### Stored data entries
(* ===== verification/UdpServer.v ===== *)
(** * Receiving (src/src/server/udp_server.cpp, udp_server.hpp)

    [UdpServer]: the handlers that run on the socket's strand, and the task each
    accepted datagram becomes. The socket is what the handlers ask of it: whether
    a receive or the re-arm timer is pending. An allocation can fail where the
    handler allocates, which makes it throw there. *)

From S2P Require Import Prelude Names Parser ParserSpec Platform Config Escape Admission Backoff FileSystem LogFile Lifecycle Sinks OutputManager Forwarder.

(** [boost::system::error_code] of a receive. *)
Inductive ReceiveError := OperationAborted | BadDescriptor | OtherError (what : bytes).

(** A datagram on its way from the socket to the parser, with its charge. *)
Record Posted := mkPosted { po_data : bytes; po_srcIp : bytes }.

Record UdpServer := mkServer {
  u_cfg : Config;
  u_open : bool;                              (* the socket is open *)
  u_receiving : bool;                         (* async_receive_from is pending *)
  u_rearmTimer : bool;
  u_admission : Admission.State;
  u_backoff : ReceiveBackoff.t;
  u_lastDropReport : option Z;
  u_posted : list Posted;                     (* tasks posted to the io_context *)
  u_charges : list Z;                         (* tokens that still have a copy *)
  u_leaked : Z;                               (* charges without a token *)
  u_log : list LogLine                        (* the latest first *)
}.

Definition BUFFER_SIZE : Z := 65507.
Definition DROP_REPORT_INTERVAL : Z := seconds 10.

(** The constructor. *)
Definition new_UdpServer (cfg : Config) : UdpServer :=
  mkServer cfg false false false (initial_State (cfg_maxQueueBytes cfg)) ReceiveBackoff.init None
    [] [] 0 [].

### Task brief
Using the data above, reproduce exactly the lines from the line that contains "(** * Receiving" through the line that contains "u_open : bool;", including both.

### Response to this task
(** * Receiving (src/src/server/udp_server.cpp, udp_server.hpp)

    [UdpServer]: the handlers that run on the socket's strand, and the task each
    accepted datagram becomes. The socket is what the handlers ask of it: whether
    a receive or the re-arm timer is pending. An allocation can fail where the
    handler allocates, which makes it throw there. *)

From S2P Require Import Prelude Names Parser ParserSpec Platform Config Escape Admission Backoff FileSystem LogFile Lifecycle Sinks OutputManager Forwarder.

(** [boost::system::error_code] of a receive. *)
Inductive ReceiveError := OperationAborted | BadDescriptor | OtherError (what : bytes).

(** A datagram on its way from the socket to the parser, with its charge. *)
Record Posted := mkPosted { po_data : bytes; po_srcIp : bytes }.

Record UdpServer := mkServer {
  u_cfg : Config;
  u_open : bool;                              (* the socket is open *)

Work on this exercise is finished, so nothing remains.